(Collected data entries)
..............................

(* ===== verification/Sorting.v ===== *)
(** * Sorting: [slice::sort_by] and the iteration order of B-trees

    Rust's [sort_by] is a stable sort; it is modelled by insertion, with the
    three facts its callers rely on: the result is a permutation, it is sorted
    when the comparator is a total preorder, and elements that compare equal
    keep their order.  [BTreeMap] and [BTreeSet] over strings are finite maps
    and sets iterated in key order. *)

From stdpp Require Import base list gmap strings sets sorting.
From Stdlib Require Import Lia.

(** ** Stable sorting *)

Section SortBy.
Context {A : Type} (cmp : A → A → comparison).

Fixpoint sort_insert (x : A) (l : list A) : list A :=
  match l with
  | [] => [x]
  | y :: l' => match cmp x y with Gt => y :: sort_insert x l' | _ => x :: l end
  end.
Definition sort_by (l : list A) : list A := foldr sort_insert [] l.

Definition sort_le (x y : A) : Prop := cmp x y ≠ Gt.

Lemma sort_insert_Permutation x l : sort_insert x l ≡ₚ x :: l.
Proof.
  induction l as [|y l IH]; [done|]. cbn. destruct (cmp x y); [done..|].
  rewrite IH. apply Permutation_swap.
Qed.

Lemma sort_by_Permutation l : sort_by l ≡ₚ l.
Proof. induction l as [|x l IH]; [done|]. cbn. by rewrite sort_insert_Permutation, IH. Qed.

Lemma sort_by_length l : length (sort_by l) = length l.
Proof. by rewrite sort_by_Permutation. Qed.

(** A comparator that orders: antisymmetric in its outcome, and transitive. *)
Class TotalPreorder : Prop := {
  cmp_antisym x y : cmp y x = CompOpp (cmp x y);
  cmp_trans x y z : sort_le x y → sort_le y z → sort_le x z;
}.

Lemma sort_insert_sorted `{!TotalPreorder} x l :
  StronglySorted sort_le l → StronglySorted sort_le (sort_insert x l).
Proof.
  induction 1 as [|y l Hl IH Hy]; cbn; [repeat constructor|].
  assert (cmp x y ≠ Gt → StronglySorted sort_le (x :: y :: l)) as Hfront.
  { intros Hxy. constructor; [by constructor|]. constructor; [done|].
    eapply Forall_impl; [exact Hy|]. intros z Hz. by apply (cmp_trans x y z). }
  destruct (cmp x y) eqn:E; [by apply Hfront..|].
  constructor; [done|]. rewrite sort_insert_Permutation. constructor; [|done].
  unfold sort_le. by rewrite cmp_antisym, E.
Qed.

Lemma sort_by_sorted `{!TotalPreorder} l : StronglySorted sort_le (sort_by l).
Proof. induction l as [|x l IH]; [constructor|]. by apply sort_insert_sorted. Qed.

(** Elements that compare equal keep their order. *)
Lemma sort_insert_stable (P : A → Prop) `{!∀ x, Decision (P x)} x l :
  (∀ x y, P x → P y → cmp x y = Eq) →
  filter P (sort_insert x l) = filter P (x :: l).
Proof.
  intros HP. induction l as [|y l IH]; [done|]. cbn [sort_insert].
  destruct (cmp x y) eqn:E; [done..|]. rewrite !filter_cons, IH, filter_cons.
  destruct (decide (P x)), (decide (P y)); try done. rewrite HP in E by done. discriminate E.
Qed.

Lemma sort_by_stable (P : A → Prop) `{!∀ x, Decision (P x)} l :
  (∀ x y, P x → P y → cmp x y = Eq) → filter P (sort_by l) = filter P l.
Proof.
  intros HP. induction l as [|x l IH]; [done|]. cbn [sort_by foldr].
  rewrite sort_insert_stable by done. rewrite !filter_cons.
  change (foldr sort_insert [] l) with (sort_by l). by rewrite IH.
Qed.

(** A sorted list is left as it is. *)
Lemma sort_by_id l : StronglySorted sort_le l → sort_by l = l.
Proof.
  induction 1 as [|x l Hl IH Hx]; [done|]. cbn [sort_by foldr].
  change (foldr sort_insert [] l) with (sort_by l). rewrite IH.
  destruct Hx as [|y l Hy _]; [done|]. cbn. unfold sort_le in Hy. by destruct (cmp x y).
Qed.
End SortBy.

(** Comparing by a key, forwards and backwards. *)
Lemma total_preorder_by {A B : Type} (f : A → B) (cmp : B → B → comparison) :
  TotalPreorder cmp → TotalPreorder (λ x y, cmp (f x) (f y)).
Proof. intros [Ha Ht]. split; [intros; apply Ha|]. intros x y z. apply Ht. Qed.

Lemma total_preorder_flip {A : Type} (cmp : A → A → comparison) :
  TotalPreorder cmp → TotalPreorder (λ x y, cmp y x).
Proof.
  intros [Ha Ht]. split; [intros x y; apply Ha|].
  intros x y z Hxy Hyz. by apply (Ht z y x).
Qed.

#[export] Instance compare_N_preorder : TotalPreorder N.compare.
Proof.
  split; [intros; apply N.compare_antisym|]. unfold sort_le. intros x y z. rewrite !N.compare_gt_iff. lia.
Qed.
#[export] Instance compare_Z_preorder : TotalPreorder Z.compare.
Proof.
  split; [intros; apply Z.compare_antisym|]. unfold sort_le. intros x y z. rewrite !Z.compare_gt_iff. lia.
Qed.

Lemma string_sort_le s t : sort_le String.compare s t ↔ String.le s t.
Proof. unfold sort_le, String.le, String.leb. by destruct (String.compare s t). Qed.

#[export] Instance compare_string_preorder : TotalPreorder String.compare.
Proof.
  split; [intros; apply String.compare_antisym|].
  intros x y z. rewrite !string_sort_le. apply transitivity.
Qed.

Lemma StronglySorted_impl_in {A : Type} (R S : A → A → Prop) l :
  (∀ a b, a ∈ l → b ∈ l → R a b → S a b) → StronglySorted R l → StronglySorted S l.
Proof.
  intros H Hl. induction Hl as [|a l Hl IH Ha]; [constructor|]. constructor.
  - apply IH. intros b c Hb Hc. apply H; by right.
  - rewrite Forall_forall in *. intros b Hb. apply H; [by left|by right|auto].
Qed.

(** ** B-trees keyed by strings *)

Definition btree_set (X : gset string) : list string := merge_sort String.le (elements X).
Definition btree_keys {A : Type} (m : gmap string A) : list string := btree_set (dom m).
Definition btree_entries {A : Type} (m : gmap string A) : list (string * A) :=
  omap (λ k, pair k <$> m !! k) (btree_keys m).

Lemma btree_set_elem X s : s ∈ btree_set X ↔ s ∈ X.
Proof. unfold btree_set. by rewrite merge_sort_Permutation, elem_of_elements. Qed.

Lemma btree_set_NoDup X : NoDup (btree_set X).
Proof. unfold btree_set. rewrite merge_sort_Permutation. apply NoDup_elements. Qed.

Lemma btree_set_sorted X : StronglySorted String.le (btree_set X).
Proof. apply (StronglySorted_merge_sort String.le). Qed.

Lemma btree_keys_elem {A : Type} (m : gmap string A) s : s ∈ btree_keys m ↔ is_Some (m !! s).
Proof. unfold btree_keys. by rewrite btree_set_elem, elem_of_dom. Qed.

Lemma btree_entries_elem {A : Type} (m : gmap string A) k x :
  (k, x) ∈ btree_entries m ↔ m !! k = Some x.
Proof.
  unfold btree_entries. rewrite list_elem_of_omap. split.
  - intros (k' & _ & E). destruct (m !! k') eqn:Ek; [|done]. by injection E as <- <-.
  - intros E. exists k. rewrite btree_keys_elem, E. eauto.
Qed.

(** The keys of the entries are the keys in order. *)
Lemma btree_entries_fst {A : Type} (m : gmap string A) : (btree_entries m).*1 = btree_keys m.
Proof.
  unfold btree_entries.
  assert (Forall (λ k, is_Some (m !! k)) (btree_keys m)) as Hall
    by (apply Forall_forall; intros k; by rewrite btree_keys_elem).
  induction Hall as [|k ks [x Hx] _ IH]; [done|]. cbn. rewrite Hx. cbn. by rewrite IH.
Qed.

(** ** Comparing by several keys *)

(** [a.cmp(b).then(...)]. *)
Definition lex_cmp {A : Type} (c1 c2 : A → A → comparison) (x y : A) : comparison :=
  match c1 x y with Eq => c2 x y | o => o end.

Section Lexicographic.
Context {A : Type} (c1 c2 : A → A → comparison).

Lemma cmp_lt_le_trans `{!TotalPreorder c1} x y z : c1 x y = Lt → sort_le c1 y z → c1 x z = Lt.
Proof.
  intros Hxy Hyz. destruct (c1 x z) eqn:E; [|done|]; exfalso;
    (assert (sort_le c1 y x) as H;
     [apply (cmp_trans c1 y z x); [done|unfold sort_le; rewrite (cmp_antisym c1 x z), E; done]
     |unfold sort_le in H; rewrite (cmp_antisym c1 x y), Hxy in H; done]).
Qed.

Lemma cmp_le_lt_trans `{!TotalPreorder c1} x y z : sort_le c1 x y → c1 y z = Lt → c1 x z = Lt.
Proof.
  intros Hxy Hyz. destruct (c1 x z) eqn:E; [|done|]; exfalso;
    (assert (sort_le c1 z y) as H;
     [apply (cmp_trans c1 z x y); [unfold sort_le; rewrite (cmp_antisym c1 x z), E; done|done]
     |unfold sort_le in H; rewrite (cmp_antisym c1 y z), Hyz in H; done]).
Qed.

Lemma cmp_eq_trans `{!TotalPreorder c1} x y z : c1 x y = Eq → c1 y z = Eq → c1 x z = Eq.
Proof.
  intros Hxy Hyz.
  assert (sort_le c1 x z) as H1 by (apply (cmp_trans c1 x y z); unfold sort_le; congruence).
  assert (sort_le c1 z x) as H2
    by (apply (cmp_trans c1 z y x); unfold sort_le; rewrite cmp_antisym by done; by rewrite ?Hxy, ?Hyz).
  unfold sort_le in *. rewrite (cmp_antisym c1 x z) in H2. by destruct (c1 x z).
Qed.

#[export] Instance lex_cmp_preorder : TotalPreorder c1 → TotalPreorder c2 → TotalPreorder (lex_cmp c1 c2).
Proof.
  intros T1 T2. split.
  - intros x y. unfold lex_cmp. rewrite (cmp_antisym c1 x y), (cmp_antisym c2 x y). by destruct (c1 x y).
  - intros x y z. unfold sort_le, lex_cmp.
    destruct (c1 x y) eqn:E1, (c1 y z) eqn:E2; try done; intros H1 H2.
    + rewrite (cmp_eq_trans x y z) by done. by apply (cmp_trans c2 x y z).
    + rewrite (cmp_le_lt_trans x y z); [done| |done]. unfold sort_le. congruence.
    + rewrite (cmp_lt_le_trans x y z); [done|done|]. unfold sort_le. congruence.
    + rewrite (cmp_lt_le_trans x y z); [done|done|]. unfold sort_le. congruence.
Qed.
End Lexicographic.

#[export] Instance compare_nat_preorder : TotalPreorder Nat.compare.
Proof.
  split; [intros; apply Nat.compare_antisym|]. unfold sort_le. intros x y z. rewrite !Nat.compare_gt_iff. lia.
Qed.

(** Permuted lists of distinct strings in string order are the same list. *)
Lemma string_sorted_unique l k :
  StronglySorted String.le l → StronglySorted String.le k → l ≡ₚ k → l = k.
Proof. intros Hl Hk. by apply (StronglySorted_unique String.le). Qed.

(** ** The extreme elements by a key *)

(** [iter.min_by_key(f)] keeps the first of the minima, [iter.max_by_key(f)] the
    last of the maxima. *)
Definition min_by_key {A : Type} (f : A → N) (l : list A) : option A :=
  match l with
  | [] => None
  | x :: l => Some (foldl (λ m y, if (f y <? f m)%N then y else m) x l)
  end.
Definition max_by_key {A : Type} (f : A → N) (l : list A) : option A :=
  match l with
  | [] => None
  | x :: l => Some (foldl (λ m y, if (f y <? f m)%N then m else y) x l)
  end.

(** A fold that keeps the better of two elements keeps a best one. *)
Lemma fold_best {A : Type} (R : A → A → Prop) (pick : A → A → A) `{!PreOrder R} x l :
  (∀ a b, (pick a b = a ∨ pick a b = b) ∧ R (pick a b) a ∧ R (pick a b) b) →
  foldl pick x l ∈ x :: l ∧ ∀ y, y ∈ x :: l → R (foldl pick x l) y.
Proof.
  intros Hpick. induction l as [|y l IH] using rev_ind; cbn [foldl].
  { split; [set_solver|]. intros z ->%list_elem_of_singleton. reflexivity. }
  rewrite foldl_snoc. destruct IH as [Hin Hle]. set (m := foldl pick x l) in *.
  destruct (Hpick m y) as (Hch & Hm & Hy). split; [destruct Hch as [-> | ->]; set_solver|].
  intros z Hz. assert (z = y ∨ z ∈ x :: l) as [->|Hz'] by set_solver; [done|].
  transitivity m; [done|by apply Hle].
Qed.

Section ByKey.
Context {A : Type} (f : A → N).

Lemma min_by_key_Some l :
  l ≠ [] → ∃ m, min_by_key f l = Some m ∧ m ∈ l ∧ ∀ x, x ∈ l → (f m ≤ f x)%N.
Proof.
  destruct l as [|x l]; [done|]. intros _. eexists. split; [done|].
  apply (fold_best (λ a b, f a ≤ f b)%N).
  - split; [intros a; reflexivity|intros a b c; apply N.le_trans].
  - intros a b. destruct (N.ltb_spec (f b) (f a)); split_and!; auto; lia.
Qed.

Lemma max_by_key_Some l :
  l ≠ [] → ∃ m, max_by_key f l = Some m ∧ m ∈ l ∧ ∀ x, x ∈ l → (f x ≤ f m)%N.
Proof.
  destruct l as [|x l]; [done|]. intros _. eexists. split; [done|].
  apply (fold_best (λ a b, f b ≤ f a)%N).
  - split; [intros a; reflexivity|intros a b c Hab Hbc; by etransitivity].
  - intros a b. destruct (N.ltb_spec (f b) (f a)); split_and!; auto; lia.
Qed.

Lemma min_by_key_None l : min_by_key f l = None ↔ l = [].
Proof. by destruct l. Qed.
End ByKey.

..............................

• _WHAT YOU SHOULD DO_
Copy out the range of lines above starting at the line with "unfold sort_le in *." and ending at the line with "rewrite foldl_snoc. destruct", exactly and including both.

• _EXERCISE RESPONSE_
  unfold sort_le in *. rewrite (cmp_antisym c1 x z) in H2. by destruct (c1 x z).
Qed.

#[export] Instance lex_cmp_preorder : TotalPreorder c1 → TotalPreorder c2 → TotalPreorder (lex_cmp c1 c2).
Proof.
  intros T1 T2. split.
  - intros x y. unfold lex_cmp. rewrite (cmp_antisym c1 x y), (cmp_antisym c2 x y). by destruct (c1 x y).
  - intros x y z. unfold sort_le, lex_cmp.
    destruct (c1 x y) eqn:E1, (c1 y z) eqn:E2; try done; intros H1 H2.
    + rewrite (cmp_eq_trans x y z) by done. by apply (cmp_trans c2 x y z).
    + rewrite (cmp_le_lt_trans x y z); [done| |done]. unfold sort_le. congruence.
    + rewrite (cmp_lt_le_trans x y z); [done|done|]. unfold sort_le. congruence.
    + rewrite (cmp_lt_le_trans x y z); [done|done|]. unfold sort_le. congruence.
Qed.
End Lexicographic.

#[export] Instance compare_nat_preorder : TotalPreorder Nat.compare.
Proof.
  split; [intros; apply Nat.compare_antisym|]. unfold sort_le. intros x y z. rewrite !Nat.compare_gt_iff. lia.
Qed.

(** Permuted lists of distinct strings in string order are the same list. *)
Lemma string_sorted_unique l k :
  StronglySorted String.le l → StronglySorted String.le k → l ≡ₚ k → l = k.
Proof. intros Hl Hk. by apply (StronglySorted_unique String.le). Qed.

(** ** The extreme elements by a key *)

(** [iter.min_by_key(f)] keeps the first of the minima, [iter.max_by_key(f)] the
    last of the maxima. *)
Definition min_by_key {A : Type} (f : A → N) (l : list A) : option A :=
  match l with
  | [] => None
  | x :: l => Some (foldl (λ m y, if (f y <? f m)%N then y else m) x l)
  end.
Definition max_by_key {A : Type} (f : A → N) (l : list A) : option A :=
  match l with
  | [] => None
  | x :: l => Some (foldl (λ m y, if (f y <? f m)%N then m else y) x l)
  end.

(** A fold that keeps the better of two elements keeps a best one. *)
Lemma fold_best {A : Type} (R : A → A → Prop) (pick : A → A → A) `{!PreOrder R} x l :
  (∀ a b, (pick a b = a ∨ pick a b = b) ∧ R (pick a b) a ∧ R (pick a b) b) →
  foldl pick x l ∈ x :: l ∧ ∀ y, y ∈ x :: l → R (foldl pick x l) y.
Proof.
  intros Hpick. induction l as [|y l IH] using rev_ind; cbn [foldl].
  { split; [set_solver|]. intros z ->%list_elem_of_singleton. reflexivity. }
  rewrite foldl_snoc. destruct IH as [Hin Hle]. set (m := foldl pick x l) in *.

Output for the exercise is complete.